=== Section Start ===

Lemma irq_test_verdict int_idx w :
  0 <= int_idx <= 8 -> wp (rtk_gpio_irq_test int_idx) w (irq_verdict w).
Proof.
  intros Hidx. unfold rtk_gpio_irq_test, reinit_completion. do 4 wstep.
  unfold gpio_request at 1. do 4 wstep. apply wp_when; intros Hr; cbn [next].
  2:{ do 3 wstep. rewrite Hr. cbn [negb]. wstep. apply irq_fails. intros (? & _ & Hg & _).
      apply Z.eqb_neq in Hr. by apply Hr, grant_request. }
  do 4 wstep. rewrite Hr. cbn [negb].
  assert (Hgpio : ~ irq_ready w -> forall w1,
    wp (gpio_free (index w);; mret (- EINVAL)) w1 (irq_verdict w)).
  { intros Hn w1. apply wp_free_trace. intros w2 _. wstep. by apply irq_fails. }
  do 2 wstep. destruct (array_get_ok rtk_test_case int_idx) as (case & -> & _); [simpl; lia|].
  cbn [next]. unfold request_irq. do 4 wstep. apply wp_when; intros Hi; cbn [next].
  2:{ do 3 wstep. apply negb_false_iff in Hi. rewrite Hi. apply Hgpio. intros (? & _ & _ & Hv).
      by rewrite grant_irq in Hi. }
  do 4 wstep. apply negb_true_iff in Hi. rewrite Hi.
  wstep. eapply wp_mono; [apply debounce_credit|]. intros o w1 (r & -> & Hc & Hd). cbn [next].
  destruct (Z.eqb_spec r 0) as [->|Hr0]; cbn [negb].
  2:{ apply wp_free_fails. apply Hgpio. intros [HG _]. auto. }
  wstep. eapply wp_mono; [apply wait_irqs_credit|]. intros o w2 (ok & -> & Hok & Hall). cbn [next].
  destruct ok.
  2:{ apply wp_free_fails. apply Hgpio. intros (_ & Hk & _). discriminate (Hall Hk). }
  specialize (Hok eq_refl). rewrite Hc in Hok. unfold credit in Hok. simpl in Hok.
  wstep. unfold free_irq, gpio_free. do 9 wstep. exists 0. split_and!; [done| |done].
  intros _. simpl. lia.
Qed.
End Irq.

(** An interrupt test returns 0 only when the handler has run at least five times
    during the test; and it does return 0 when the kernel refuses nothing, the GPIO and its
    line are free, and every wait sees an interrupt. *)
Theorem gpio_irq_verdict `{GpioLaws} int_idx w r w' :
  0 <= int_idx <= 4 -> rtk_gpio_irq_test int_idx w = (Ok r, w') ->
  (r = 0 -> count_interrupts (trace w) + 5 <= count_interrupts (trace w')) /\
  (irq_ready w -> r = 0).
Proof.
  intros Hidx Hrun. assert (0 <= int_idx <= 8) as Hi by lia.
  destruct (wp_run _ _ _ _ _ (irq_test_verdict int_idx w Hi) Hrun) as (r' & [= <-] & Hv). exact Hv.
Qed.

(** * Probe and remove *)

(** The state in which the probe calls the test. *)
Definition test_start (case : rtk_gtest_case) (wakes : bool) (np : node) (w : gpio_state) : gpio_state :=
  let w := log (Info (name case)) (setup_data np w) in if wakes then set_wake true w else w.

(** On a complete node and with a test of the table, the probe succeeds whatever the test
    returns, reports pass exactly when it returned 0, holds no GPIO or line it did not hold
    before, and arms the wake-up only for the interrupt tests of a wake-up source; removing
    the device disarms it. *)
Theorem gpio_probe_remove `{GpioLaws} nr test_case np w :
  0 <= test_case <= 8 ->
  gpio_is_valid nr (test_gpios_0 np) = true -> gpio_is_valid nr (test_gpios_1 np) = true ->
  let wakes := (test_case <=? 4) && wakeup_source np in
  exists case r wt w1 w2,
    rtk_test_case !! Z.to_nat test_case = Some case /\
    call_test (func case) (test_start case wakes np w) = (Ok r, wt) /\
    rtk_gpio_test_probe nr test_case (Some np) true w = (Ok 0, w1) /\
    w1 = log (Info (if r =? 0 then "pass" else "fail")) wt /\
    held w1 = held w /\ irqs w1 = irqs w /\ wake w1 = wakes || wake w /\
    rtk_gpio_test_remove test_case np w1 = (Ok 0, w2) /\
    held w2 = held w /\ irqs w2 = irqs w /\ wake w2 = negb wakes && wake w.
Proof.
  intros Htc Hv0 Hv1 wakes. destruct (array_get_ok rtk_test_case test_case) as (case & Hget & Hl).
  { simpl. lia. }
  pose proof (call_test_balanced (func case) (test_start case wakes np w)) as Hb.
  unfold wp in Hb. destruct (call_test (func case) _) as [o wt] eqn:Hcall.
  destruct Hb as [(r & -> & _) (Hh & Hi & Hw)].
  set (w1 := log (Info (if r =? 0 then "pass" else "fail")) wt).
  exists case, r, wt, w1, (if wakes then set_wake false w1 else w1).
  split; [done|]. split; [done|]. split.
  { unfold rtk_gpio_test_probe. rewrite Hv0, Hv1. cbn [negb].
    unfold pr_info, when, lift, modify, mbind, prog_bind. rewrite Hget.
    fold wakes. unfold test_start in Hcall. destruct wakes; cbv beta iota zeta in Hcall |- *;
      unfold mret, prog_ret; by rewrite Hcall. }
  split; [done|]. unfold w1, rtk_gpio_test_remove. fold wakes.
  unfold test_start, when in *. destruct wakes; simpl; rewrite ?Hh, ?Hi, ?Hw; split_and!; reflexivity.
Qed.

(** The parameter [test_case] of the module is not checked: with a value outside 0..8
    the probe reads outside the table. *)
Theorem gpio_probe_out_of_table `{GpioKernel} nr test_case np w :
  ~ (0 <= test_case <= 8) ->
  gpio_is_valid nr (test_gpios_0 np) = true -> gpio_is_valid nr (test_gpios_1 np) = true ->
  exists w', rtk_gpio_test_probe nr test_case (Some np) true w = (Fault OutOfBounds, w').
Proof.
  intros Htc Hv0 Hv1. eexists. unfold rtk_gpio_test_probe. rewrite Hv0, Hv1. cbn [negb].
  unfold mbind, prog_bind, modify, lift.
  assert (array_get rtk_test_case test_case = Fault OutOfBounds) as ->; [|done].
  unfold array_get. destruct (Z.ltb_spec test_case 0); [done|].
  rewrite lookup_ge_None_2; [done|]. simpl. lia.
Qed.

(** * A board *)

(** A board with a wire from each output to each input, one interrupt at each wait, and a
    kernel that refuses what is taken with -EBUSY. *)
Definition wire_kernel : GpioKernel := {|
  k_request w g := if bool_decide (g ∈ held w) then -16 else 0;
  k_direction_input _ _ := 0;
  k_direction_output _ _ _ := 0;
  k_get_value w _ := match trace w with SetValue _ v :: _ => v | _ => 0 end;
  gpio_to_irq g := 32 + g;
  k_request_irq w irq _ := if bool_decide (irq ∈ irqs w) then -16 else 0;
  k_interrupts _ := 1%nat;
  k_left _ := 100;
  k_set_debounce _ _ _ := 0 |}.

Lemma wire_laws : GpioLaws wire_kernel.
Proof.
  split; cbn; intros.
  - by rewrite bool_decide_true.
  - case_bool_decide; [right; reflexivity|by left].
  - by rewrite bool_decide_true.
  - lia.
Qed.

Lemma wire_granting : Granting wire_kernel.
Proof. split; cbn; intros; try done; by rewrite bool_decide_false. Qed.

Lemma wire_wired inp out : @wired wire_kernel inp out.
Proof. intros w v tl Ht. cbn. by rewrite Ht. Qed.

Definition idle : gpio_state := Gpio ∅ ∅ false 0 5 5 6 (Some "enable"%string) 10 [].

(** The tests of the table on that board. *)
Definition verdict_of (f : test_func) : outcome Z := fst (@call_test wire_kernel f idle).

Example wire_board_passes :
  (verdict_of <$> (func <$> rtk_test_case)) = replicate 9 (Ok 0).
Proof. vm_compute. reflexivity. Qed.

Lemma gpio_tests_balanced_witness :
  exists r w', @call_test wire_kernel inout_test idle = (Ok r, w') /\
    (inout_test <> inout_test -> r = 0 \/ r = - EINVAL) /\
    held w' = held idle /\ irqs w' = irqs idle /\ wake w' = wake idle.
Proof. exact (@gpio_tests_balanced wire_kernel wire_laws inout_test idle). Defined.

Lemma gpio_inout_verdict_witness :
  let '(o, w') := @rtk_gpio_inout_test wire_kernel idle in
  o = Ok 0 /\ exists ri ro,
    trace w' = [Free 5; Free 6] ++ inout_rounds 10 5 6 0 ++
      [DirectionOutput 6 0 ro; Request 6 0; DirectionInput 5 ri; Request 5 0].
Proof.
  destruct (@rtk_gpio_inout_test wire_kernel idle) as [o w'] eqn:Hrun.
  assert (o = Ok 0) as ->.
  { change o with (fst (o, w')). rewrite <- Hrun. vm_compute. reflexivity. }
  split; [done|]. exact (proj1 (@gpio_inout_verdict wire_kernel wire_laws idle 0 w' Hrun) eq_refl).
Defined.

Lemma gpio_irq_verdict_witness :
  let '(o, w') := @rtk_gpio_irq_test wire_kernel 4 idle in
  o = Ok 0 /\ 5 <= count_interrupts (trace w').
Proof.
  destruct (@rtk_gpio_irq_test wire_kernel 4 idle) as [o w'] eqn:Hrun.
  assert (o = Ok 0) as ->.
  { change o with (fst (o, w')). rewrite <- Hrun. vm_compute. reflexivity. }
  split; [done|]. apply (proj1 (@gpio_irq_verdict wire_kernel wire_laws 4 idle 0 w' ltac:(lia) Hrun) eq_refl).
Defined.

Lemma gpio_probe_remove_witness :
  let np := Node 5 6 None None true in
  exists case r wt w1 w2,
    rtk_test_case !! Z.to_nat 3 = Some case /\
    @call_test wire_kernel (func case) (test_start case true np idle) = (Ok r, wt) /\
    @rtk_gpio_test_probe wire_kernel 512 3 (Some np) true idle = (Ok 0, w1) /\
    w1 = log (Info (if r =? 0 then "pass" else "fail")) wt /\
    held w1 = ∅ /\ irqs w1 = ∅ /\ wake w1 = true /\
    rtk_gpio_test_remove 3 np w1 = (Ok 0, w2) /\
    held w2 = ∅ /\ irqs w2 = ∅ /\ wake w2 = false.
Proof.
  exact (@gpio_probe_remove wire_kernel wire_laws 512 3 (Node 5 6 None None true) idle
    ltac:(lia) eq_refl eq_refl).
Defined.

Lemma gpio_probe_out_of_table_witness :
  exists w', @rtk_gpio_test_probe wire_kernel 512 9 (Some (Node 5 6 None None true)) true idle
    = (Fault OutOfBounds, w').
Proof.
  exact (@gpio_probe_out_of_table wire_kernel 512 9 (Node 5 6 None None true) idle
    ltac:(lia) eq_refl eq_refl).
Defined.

=== Section End ===

### What the task requires
Each line holding the word "OutOfBounds" must be pulled from the records.

### Finished exercise
  exists w', rtk_gpio_test_probe nr test_case (Some np) true w = (Fault OutOfBounds, w').
  assert (array_get rtk_test_case test_case = Fault OutOfBounds) as ->; [|done].
    = (Fault OutOfBounds, w').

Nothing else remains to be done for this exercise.